金融機関によって方法が異なるため、利用している金融機関の窓口に問い合わせましょう。

なお、再発行には、1カ月程度かかる場合があります。年末調整や確定申告に間に合わなくなる可能性もあるため、失くさないようにしましょう。

SBI証券の場合

SBI証券の場合は、SIB証券のホームページに、小規模企業共済等掛金払込証明書の再発行請求フォームがあるので、そこから請求します。

『各種変更手続きのご案内(加入者向け)』のページを開き、『証明書の再発行』の項目内にある『当てはまる方はこちらから資料請求!』をクリックしましょう。

そして、画面の表示に沿って必要事項を入力すれば、再発行の手続きが完了します。

iDeCo(個人型確定拠出年金)|SBI証券

還付金はいつ支払われるの?

掛金を所得から控除すると、還付金が支払われます。還付金はいつごろ支払われるのでしょうか。

1〜1カ月半程度

年末調整や確定申告後には申告書類の審査が行われるため、還付金の支払いは、1~1カ月半程度かかります。

特に、確定申告期間中は大量の書類が税務署に届くため、審査完了までに時間がかかり、その分還付にも時間を要します。

e-Taxで確定申告をすると、2~3週間程度で審査が完了するため、早く還付金を受け取りたい人は、e-Taxを利用しましょう。

【税金の還付】|国税庁

還付金の受取方法

還付金の受取方法には、『銀行振込』と『窓口受取』の2種類があります。銀行振込を希望する場合は、確定申告書に口座情報を記入しておきましょう。

窓口受取の場合は、ゆうちょ銀行や郵便局の窓口に『国庫金送金通知書』を持参して、還付金を受け取ります。
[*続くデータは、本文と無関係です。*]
(* ===== verification/LsesExperiment.v ===== *)
(** * A whole experiment on the sender

    From the settings packet to the hand-over to the next experiment: the
    waiting loop, the acknowledgement and the start delay of
    [exec_experiment] (lses.c), then the measurement proper. *)
From S2P Require Import Prelude KSem Platform Sx12xx TimeOnAir CLib Plan Messages Runs Lses LsesSweep LsesControl.
From stdpp Require Import prelude list numbers strings gmap.
From Stdlib Require Import ZArith Lia.
Import WaitQ Sem.
Open Scope Z_scope.

(** ** The settings packet *)

(** Nine bytes of settings and the start delay as decimal digits, as the phone
    composes them. *)
Record settings_packet (hdr ds : list Z) : Prop := {
  sp_hdr : length hdr = 9%nat;
  sp_ds : (1 <= length ds <= 5)%nat;
  sp_digits : Forall (fun c => is_digit c = true) ds }.

(** The buffer [data] after the packet arrived: packet, then zeros. *)
Definition holds_packet (pkt : list Z) (data : cbuf) : Prop :=
  buf_wf MAX_DATA_LEN data /\ (length pkt <= 20)%nat /\
  forall i, 0 <= i < MAX_DATA_LEN -> peek data i = default 0 (pkt !! Z.to_nat i).

(** The bytes sent back as acknowledgement. *)
Definition ack (pkt : list Z) : list Z := pkt ++ replicate (20 - length pkt) 0.

Lemma holds_packet_bytes pkt data :
  holds_packet pkt data -> map (peek data) (seqZ 0 MAX_DATA_LEN) = ack pkt.
Proof.
  intros (_ & Hl & Hp). apply list_eq_same_length with (n := 20%nat).
  - unfold ack. rewrite length_app, length_replicate. lia.
  - done.
  - intros i x y Hi Hx Hy. change (map (peek data) (seqZ 0 MAX_DATA_LEN)) with (peek data <$> seqZ 0 MAX_DATA_LEN) in Hx.
    rewrite list_lookup_fmap, lookup_seqZ_lt in Hx by (unfold MAX_DATA_LEN; lia).
    injection Hx as <-. rewrite Hp by (unfold MAX_DATA_LEN; lia).
    replace (Z.to_nat (0 + Z.of_nat i)) with i by lia. unfold ack in Hy.
    destruct (decide (i < length pkt)%nat) as [Hlt|Hge].
    + rewrite lookup_app_l in Hy by done. by rewrite Hy.
    + rewrite lookup_app_r in Hy by lia. rewrite lookup_ge_None_2 by lia.
      apply lookup_replicate in Hy as [-> _]. done.
Qed.

(** ** The start delay *)

Definition delay_of (ds : list Z) : Z := u16 (digits_value ds).

Section run.
Context (ch : lora_chip) (hdr ds : list Z).
Context (Hsp : settings_packet hdr ds).
Abbreviation pkt := (hdr ++ ds).
Abbreviation l := (9 + Z.of_nat (length ds)).

Lemma pkt_digit i : 0 <= i < Z.of_nat (length ds) -> pkt !! Z.to_nat (9 + i) = ds !! Z.to_nat i.
Proof.
  intros Hi. rewrite lookup_app_r by (rewrite (sp_hdr _ _ Hsp); lia).
  rewrite (sp_hdr _ _ Hsp). f_equal. lia.
Qed.

(** The digits end where the array ends; the byte after it decides whether
    [atoi] stops there. *)
Lemma wp_read_delay R `{RunRel R} data s (Φ : list event -> Z -> lses -> Prop) :
  ready ch (pl s) -> holds_packet pkt data ->
  is_digit (u8 (stale (pl s) (length ds))) = false ->
  (forall q, ready ch q -> timed [EvOob ARead "delay" (l - 9)] (pl s) q ->
     Φ [EvOob ARead "delay" (l - 9)] (delay_of ds) (set_pl q s)) ->
  wp R (read_delay data l) s Φ.
Proof.
  intros Hr (Wd & Hl & Pd) Hst HΦ. destruct (sp_ds _ _ Hsp) as [Hd1 Hd5].
  destruct s as [[]]. unfold read_delay. wp_step. wp_rule wp_vla; [lia|]. intros b (Cb & Lb & Pb).
  rewrite Z.max_l in Lb, Pb by lia. change (Z.of_nat stack_slack) with 32 in *.
  wp_step. wp_rule wp_copy_out_in; [lia|destruct Wd as [-> _]; unfold MAX_DATA_LEN; lia|].
  rewrite Z2Nat.id by lia. wp_step. wp_rule wp_copy_in; [wp_ready|lia|].
  intros q b' Rq Tq Cb' Lb' Pb'. rewrite length_map, length_seqZ in *.
  rewrite oobs_nil in * by lia. wp_step.
  assert (Hna : number_at b' 0 ds).
  { unfold number_at. split_and!; try lia; [intros E; rewrite E in Hd1; cbn in Hd1; lia|apply Hsp| |].
    - intros i Hi. rewrite Pb' by lia. rewrite Z.add_0_l, Z.sub_0_r.
      destruct (Z.leb_spec 0 i), (Z.ltb_spec i (0 + Z.of_nat (Z.to_nat (l - 9)))); try lia. cbn [andb].
      change (map (peek data) (seqZ 9 (l - 9))) with (peek data <$> seqZ 9 (l - 9)).
      rewrite list_lookup_fmap, lookup_seqZ_lt by lia. cbn [fmap option_fmap option_map default].
      rewrite Z2Nat.id by lia. cbn. rewrite Pd by (unfold MAX_DATA_LEN; lia). by rewrite pkt_digit by lia.
    - rewrite Pb' by lia. destruct (Z.ltb_spec (0 + Z.of_nat (length ds)) (0 + Z.of_nat (Z.to_nat (l - 9)))); [lia|].
      rewrite andb_false_r, Pb by lia. by rewrite Z.add_0_l, Nat2Z.id. }
  pose proof (digits_value_bound ds (sp_digits _ _ Hsp)) as Hv.
  assert (Hv5 : 10 ^ Z.of_nat (length ds) <= 10 ^ 5) by (apply Z.pow_le_mono_r; lia).
  assert (Hend : in_bounds b' (0 + Z.of_nat (length ds)) = false).
  { destruct (in_bounds _ _) eqn:E; [|done]. apply in_bounds_spec in E. lia. }
  eapply wp_lift; [by apply atoi_digits| |].
  { apply rr_timed. unfold read_end. rewrite Hend. by apply timed_emit. }
  unfold read_end. rewrite Hend. wp_step. rewrite Z.min_r by (unfold INT_MAX; lia).
  cbn [app]. replace (0 + Z.of_nat (length ds)) with (l - 9) by lia.
  apply HΦ; [by apply ready_emit|].
  apply (timed_trans [] [_] _ q); [done|by apply timed_emit].
Qed.

(** ** Waiting for the settings *)

Lemma wp_wait_start R `{RunRel R} `{!RecvRel R} fuel s l1 t rs sn l2 data
    (Φ : list event -> cbuf * Z -> lses -> Prop) :
  ready ch (pl s) -> count (data_sem (dev (pl s))) = 0 -> blank MAX_DATA_LEN data ->
  peek (static_buf pkt) 0 <> 33 ->
  pending (pl s) = l1 ++ (t, IrqRxDone pkt rs sn) :: l2 ->
  Forall (fun e => is_rx e.2 = false) l1 -> Forall (fun e => e.1 <= t) l1 -> now (pl s) <= t ->
  (forall q data', ready ch q -> ran RECV (pl s) q -> now q = t -> pending q = l2 ->
     count (data_sem (dev q)) = 0 -> holds_packet pkt data' -> Φ RECV (data', l) (set_pl q s)) ->
  wp R (exec_wait_start (S fuel) (Some ch) data) s Φ.
Proof.
  intros Hr Hc (Wd & Ld & Pd) H33 Hp Hl1 Ht1 Hn HΦ. destruct (sp_ds _ _ Hsp) as [Hd1 Hd5].
  pose proof (sp_hdr _ _ Hsp) as Hh. assert (Hlen : length pkt = (9 + length ds)%nat).
  { rewrite length_app. lia. }
  destruct s as [[]]. unfold exec_wait_start. cbn [loop]. wp_step. wp_step.
  eapply (wp_recv_packet R ch MAX_DATA_LEN K_FOREVER _ l1 t pkt rs sn l2);
    [wp_ready|unfold MAX_DATA_LEN; lia|done|rewrite Hlen; lia|by intros ms [=]|done..|].
  intros q Rq Tq Nq Pq Cq. wp_step. cbn [snd fst].
  rewrite (take_ge pkt) by (unfold MAX_DATA_LEN; lia).
  destruct Wd as [Wd1 Wd2]. unfold MAX_DATA_LEN in *.
  wp_rule wp_copy_in_in; [lia|lia|lia|]. intros data' Cd' Ld' Pd'.
  assert (Hd' : holds_packet pkt data').
  { unfold holds_packet, buf_wf, MAX_DATA_LEN. split; [lia|]. split; [lia|]. intros i Hi. rewrite Pd' by lia. rewrite Z.sub_0_r.
    destruct (Z.leb_spec 0 i), (Z.ltb_spec i (0 + Z.of_nat (length pkt))); try lia; cbn [andb]; [done|].
    rewrite Pd by (unfold MAX_DATA_LEN in *; lia). by rewrite lookup_ge_None_2 by lia. }
  wp_step. wp_rule wp_rd_in; [apply in_bounds_spec; lia|].
  assert (H0 : peek data' 0 <> 33).
  { destruct Hd' as (_ & _ & Hp'). rewrite Hp' by (unfold MAX_DATA_LEN; lia). done. }
  destruct (Z.eqb_spec (peek data' 0) 33); [done|]. wp_step. wp_step.
  replace (Z.min (Z.of_nat (length pkt)) 20) with l by lia. by apply HΦ.
Qed.

(** ** Acknowledgement and start delay *)

(** One round: parse the delay, acknowledge, and listen for the delay. *)
Definition handshake_events (cfg : lora_modem_config) : list event :=
  [EvOob ARead "delay" (l - 9)] ++ CONFIG (with_tx true cfg) ++ [EvSleep 200] ++
  SEND (ack pkt) MAX_DATA_LEN ++ CONFIG (with_tx false cfg).

Lemma handshake_duration sm cfg : duration sm (handshake_events cfg) = 200 + sm MAX_DATA_LEN.
Proof. cbn. lia. Qed.

Lemma wp_handshake R `{RunRel R} `{!RecvRel R} fuel data s (Φ : list event -> cbuf -> lses -> Prop) :
  ready ch (pl s) -> count (data_sem (dev (pl s))) = 0 -> holds_packet pkt data ->
  is_digit (u8 (stale (pl s) (length ds))) = false -> 0 < delay_of ds ->
  silent_until (now (pl s) + 200 + send_ms (pl s) MAX_DATA_LEN + delay_of ds * 1000) (pl s) ->
  (forall q, ready ch q ->
     now q = now (pl s) + 200 + send_ms (pl s) MAX_DATA_LEN + delay_of ds * 1000 ->
     ran (handshake_events (config s) ++ RECV) (pl s) q ->
     Φ (handshake_events (config s) ++ RECV) data (set_pl q (set_config (with_tx false (config s)) s))) ->
  wp R (exec_handshake (S fuel) (Some ch) data l) s Φ.
Proof.
  intros Hr Hc Hd Hst Hdel Hsil HΦ. destruct s as [[]]. lses_simpl.
  unfold exec_handshake. cbn [loop]. wp_step. wp_step. eapply (wp_read_delay R); [wp_ready|done|done|].
  intros q1 R1 T1. wp_step. eapply (wp_switch_tx R); [wp_ready|]. intros q2 R2 T2. wp_step. wp_step.
  wp_step. pose proof Hd as (Wd & _ & _). wp_rule wp_copy_out_in; [lia|destruct Wd as [-> _]; done|].
  rewrite Z2Nat.id by (unfold MAX_DATA_LEN; lia). rewrite (holds_packet_bytes _ _ Hd).
  wp_step. wp_step. wp_step. eapply (wp_switch_tx R); [wp_ready|]. intros q5 R5 T5. wp_step.
  lses_simpl.
  match goal with
  | Ha : timed [EvSleep _] _ ?qa, Hb : timed (SEND _ _) _ ?qb |- _ => rename Ha into T3, Hb into T4 end.
  lses_simpl. change (Z.max 200 0) with 200 in *.
  assert (T : timed (handshake_events (mk_config frequency bandwidth datarate coding_rate preamble_len tx_power tx)) pl q5).
  { eapply timed_trans; [exact T1|]. eapply timed_trans; [exact T2|]. eapply timed_trans; [exact T3|].
    by eapply timed_trans. }
  pose proof (timed_now _ _ _ T) as Hn. rewrite handshake_duration in Hn.
  destruct (timed_calm _ _ _ T (now q5 + delay_of ds * 1000)) as [Hdev Hs5]; [lia| |].
  { by rewrite Hn, !Z.add_assoc. }
  change (K_SECONDS (delay_of ds)) with (K_MSEC (delay_of ds * 1000)).
  wp_rule wp_recv_silence; [wp_ready|unfold MAX_DATA_LEN; lia|by cbn; rewrite Hdev|lia|done|].
  intros q6 R6 T6 N6. wp_step. cbn [snd fst]. wp_step.
  change (- EAGAIN <? 0) with true. cbn iota. wp_step. wp_step.
  lses_simpl. rewrite !app_nil_r. cbn [app]. apply HΦ; [done|lia|].
  eapply ran_trans; [apply T|done].
Qed.

End run.

Lemma combo_events_ext data data' pre c :
  (forall i, 0 <= i <= 2 -> peek data i = peek data' i) ->
  combo_events data pre c = combo_events data' pre c.
Proof.
  intros E. unfold combo_events, message_events. by rewrite (E 0), (E 1), (E 2) by lia.
Qed.

(** The measurement of the settings in a packet. *)
Definition measurement (pkt : list Z) (pre : Z) : list event :=
  let b := static_buf pkt in
  flat_map (combo_events b pre) (combos (peek b 4) (peek b 5) (peek b 6) (peek b 7) (peek b 8)).

Lemma measurement_data pkt data pre :
  holds_packet pkt data ->
  flat_map (combo_events data pre)
    (combos (peek data 4) (peek data 5) (peek data 6) (peek data 7) (peek data 8)) =
  measurement pkt pre.
Proof.
  intros (_ & _ & Hp). assert (E : forall i, 0 <= i < 20 -> peek data i = peek (static_buf pkt) i).
  { intros i Hi. rewrite Hp by done. unfold peek. by destruct (Z.ltb_spec i 0); [lia|]. }
  unfold measurement. rewrite !E by lia. apply flat_map_ext. intros c.
  apply combo_events_ext. intros i Hi. apply E. lia.
Qed.

Lemma wp_sweep R `{RunRel R} ch pkt data s (Φ : list event -> unit -> lses -> Prop) :
  holds_packet pkt data -> byte_ok (peek (static_buf pkt) 0) ->
  10 <= peek (static_buf pkt) 2 <= 255 -> ready ch (pl s) ->
  (forall q cfg, ready ch q -> timed (measurement pkt (preamble_len (config s))) (pl s) q ->
     Φ (measurement pkt (preamble_len (config s))) tt (set_pl q (set_config cfg s))) ->
  wp R (exec_sweep (Some ch) data) s Φ.
Proof.
  intros Hd H0 H2 Hr HΦ. pose proof Hd as (_ & _ & Hp).
  destruct (sweep_run ch data s) as (s' & E & T & R' & cfg & q & ->); [..|done|].
  - by rewrite Hp by (unfold MAX_DATA_LEN; lia).
  - by rewrite Hp by (unfold MAX_DATA_LEN; lia).
  - rewrite (measurement_data _ _ _ Hd) in T. eexists _, tt, _. split; [exact E|].
    split; [by apply rr_timed|]. by apply HΦ.
Qed.

Lemma wp_reprepare ch s (Φ : list event -> unit -> lses -> Prop) :
  ready ch (pl s) -> tids_ok s -> vals_ok (config_vals s) ->
  stack_number s = 0 \/ stack_number s = 1 -> cur (pl s) = slot (stack_number s) ->
  let next := slot (1 - stack_number s) in
  (forall s', stack_number s' = 1 - stack_number s ->
     threads (pl s') = <[next := E_exec_experiment]> (threads (pl s)) -> tids_ok s' ->
     Φ (CONFIG (selected (static_buf (config_vals s)) false) ++ abort_events next (pl s) ++
        [EvCreate next]) tt s') ->
  wp acted exec_reprepare s Φ.
Proof.
  intros Hr Ht Hv Hs Hc next HΦ.
  destruct (reprepare_run ch s Hr Ht Hv Hs Hc) as (s' & E & H1 & H2 & H3 & H4 & H5 & A).
  eexists _, tt, s'. split; [exact E|]. split; [exact A|]. by apply HΦ.
Qed.



(** ** Retransmissions *)

(** Any packet length: the delay is read somehow. *)
Lemma read_delay_total ch data l s :
  ready ch (pl s) ->
  wp waited (read_delay data l) s (fun _ d s' => 0 <= d /\ exists q, ready ch q /\ s' = set_pl q s).
Proof.
  intros Hr. destruct s as [[]]. unfold read_delay. wp_step. wp_rule wp_vla_any; [wp_ready|].
  intros ? b q1 R1 T1 _. wp_step. wp_step. wp_step. wp_rule wp_copy_in; [wp_ready|lia|].
  intros q3 b' R3 T3 _ _ _. wp_step. wp_step. wp_step.
  split; [apply Z.mod_pos_bound; lia|]. by eexists.
Qed.

(** Whatever packets arrive while the sender counts
    down the start delay, retransmitted settings or anything else of any
    length, the acknowledgement loop ends after at most one round per packet
    and one more: [fuel] rounds are enough as soon as fewer events are
    pending. The radio is left idle and [data] a buffer of 20 bytes. *)
Theorem handshake_terminates ch fuel data l s :
  ready ch (pl s) -> buf_wf MAX_DATA_LEN data -> backlog (pl s) < Z.of_nat fuel ->
  exists data' s', exec_handshake fuel (Some ch) data l s = (Done data', s') /\
    ready ch (pl s') /\ buf_wf MAX_DATA_LEN data'.
Proof.
  revert data l s. induction fuel as [|fuel IH]; intros data l s Hr Wd Hf.
  { unfold backlog in Hf. pose proof (inv_count _ (drv_sem _ (ready_drv _ _ Hr))). lia. }
  unfold exec_handshake. cbn [loop].
  match goal with |- context [mbind ?f ?m] => set (k := f); set (round := m) end.
  assert (W : wp waited round s (fun _ x s' => ready ch (pl s') /\
    match x with
    | inl (data', _) => buf_wf MAX_DATA_LEN data' /\ backlog (pl s') < backlog (pl s)
    | inr data' => buf_wf MAX_DATA_LEN data'
    end)).
  { subst round k. clear IH. destruct s as [[]]. wp_step.
    eapply wp_mono; [apply (wp_rel waited), (read_delay_total ch data l); wp_ready|].
    intros ev d ? [T1 (Hd & q1 & R1 & ->)]. wp_step. eapply (wp_switch_tx waited); [wp_ready|].
    intros q2 R2 T2. wp_step. wp_step. wp_step.
    wp_rule wp_copy_out_in; [lia|destruct Wd as [-> _]; unfold MAX_DATA_LEN; lia|].
    wp_step. wp_step. wp_step. eapply (wp_switch_tx waited); [wp_ready|]. intros q5 R5 T5.
    wp_step. change (K_SECONDS d) with (K_MSEC (d * 1000)).
    wp_rule wp_recv; [wp_ready|unfold MAX_DATA_LEN; lia| |].
    - intros q6 bytes rs sn R6 A6 L6 B6 _. wp_step. cbn [snd fst].
      destruct Wd as [Wd1 Wd2]. wp_rule wp_copy_in_in; [lia|lia|lia|]. intros data' C' L' _.
      destruct (Z.ltb_spec (Z.of_nat (length bytes)) 0); [lia|]. wp_step. split; [done|].
      split; [split; lia|]. lses_simpl. backlogs. lia.
    - intros q6 R6 A6 N6 B6. wp_step. cbn [snd fst]. wp_step.
      replace ((if Z.max (d * 1000) 0 =? 0 then - EBUSY else - EAGAIN) <? 0) with true
        by (by destruct (Z.max (d * 1000) 0 =? 0)).
      wp_step. done. }
  destruct W as (ev & x & s' & E & T & Hr' & Hx). rewrite (bind_done _ _ _ _ _ E). subst k. cbn beta.
  destruct x as [[data' l']|data']; [|by exists data', s'].
  destruct Hx as [Wd' Hb]. apply IH; [done|done|lia].
Qed.

Lemma handshake_terminates_witness :
  exists data' s', exec_handshake 3 (Some SX127X) demo_settings 11
      (demo_lses (demo_plat 0 [(250, IrqRxDone [1; 2; 3] (-70) 9)])) = (Done data', s') /\
    ready SX127X (pl s') /\ buf_wf MAX_DATA_LEN data'.
Proof.
  apply (handshake_terminates SX127X 3 demo_settings 11).
  - apply demo_ready.
  - split; by vm_compute.
  - by vm_compute.
Defined.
このとき、身分証明書も必要なため、忘れずに持参しましょう。

年末調整で掛金額を申告した場合は、給与と併せて振込、または手渡しなど会社によって異なります。

【確定申告書等作成コーナー】-還付金の受取方法を入力の前にお読みください

預金口座は本人名義のみ

還付金の振込先として指定できる預金口座は、本人名義の口座のみとなっています。ただし、本人名義であっても、以下に該当する場合は振込できないことがあるため注意が必要です。

  • 結婚などにより名字が変わり、名義変更していない
  • 口座名義に店名や事業所名(屋号)が含まれている

また、振込先としてゆうちょ銀行の口座を指定する場合は、他の金融機関に振込をする用の店名(店番)と口座番号は記載しないようにしましょう。

振込先の口座情報を誤ると、情報の修正に時間がかかり、還付金の支払いが遅れます。間違いのないように正確に記入しましょう。

インターネット専用銀行は要確認

ネット銀行の口座は、還付金の振込に対応していない場合があるため、申告前に対応可能か問い合わせておきましょう。

ふるさと納税との関係に注意

ふるさと納税を利用している場合は、限度額に注意が必要です。

iDeCoでふるさと納税の限度額が下がる

ふるさと納税とは、自分が選んだ地方自治体に寄付を行うことで、控除が受けられる制度です。

寄付をするとその自治体から返戻品が受け取れるほか、掛金合計額から2000円を差し引いた額が、所得税と住民税から控除されます。

ふるさと納税で寄附ができる限度額は、課税所得額(※)と家族構成によって決まるため、iDeCoの掛金額を控除することによって課税所得額が下がると、寄付できる限度額も下がります。

寄附できる限度額が下がるということは、その分ふるさと納税による所得税や住民税の控除額も下がるということです。ふるさと納税とiDeCoを併用する場合は、この点を考慮しておきましょう。

(※課税所得額とは、所得額から所得控除を差し引いた後の、課税対象となる金額のことです)

総務省|ふるさと納税ポータルサイト|ふるさと納税のしくみ|税金の控除について

限度額は事前にシミュレーションしよう

ふるさと納税とiDeCoを併用する場合は、事前に限度額をシミュレーションしてみましょう。

ふるさと納税サイト『ふるさとチョイス』のシミュレーションツールには、iDeCoの掛金額の入力欄(小規模企業共済等掛金の金額という欄)があります。

掛金額を入力した場合と、入力しない場合の2パターンでシミュレーションしてみると、iDeCoとの併用によって、どれぐらい控除額が減額されるのかを確認できます。

まとめ

iDeCoの掛金の控除を受けるには、掛金額を申告する必要があります。給与所得者であっても、年末調整時に申告できなかった場合には、確定申告が必要になるので忘れないように注意しましょう。

確定申告は書面でも可能ですが、e-Taxを利用すればインターネット上で手続きが完了できます。

また、掛金の申告時には、小規模企業共済等掛金払込証明書が必要です。紛失した場合は再発行できますが時間がかかるため、大切に保管しておきましょう。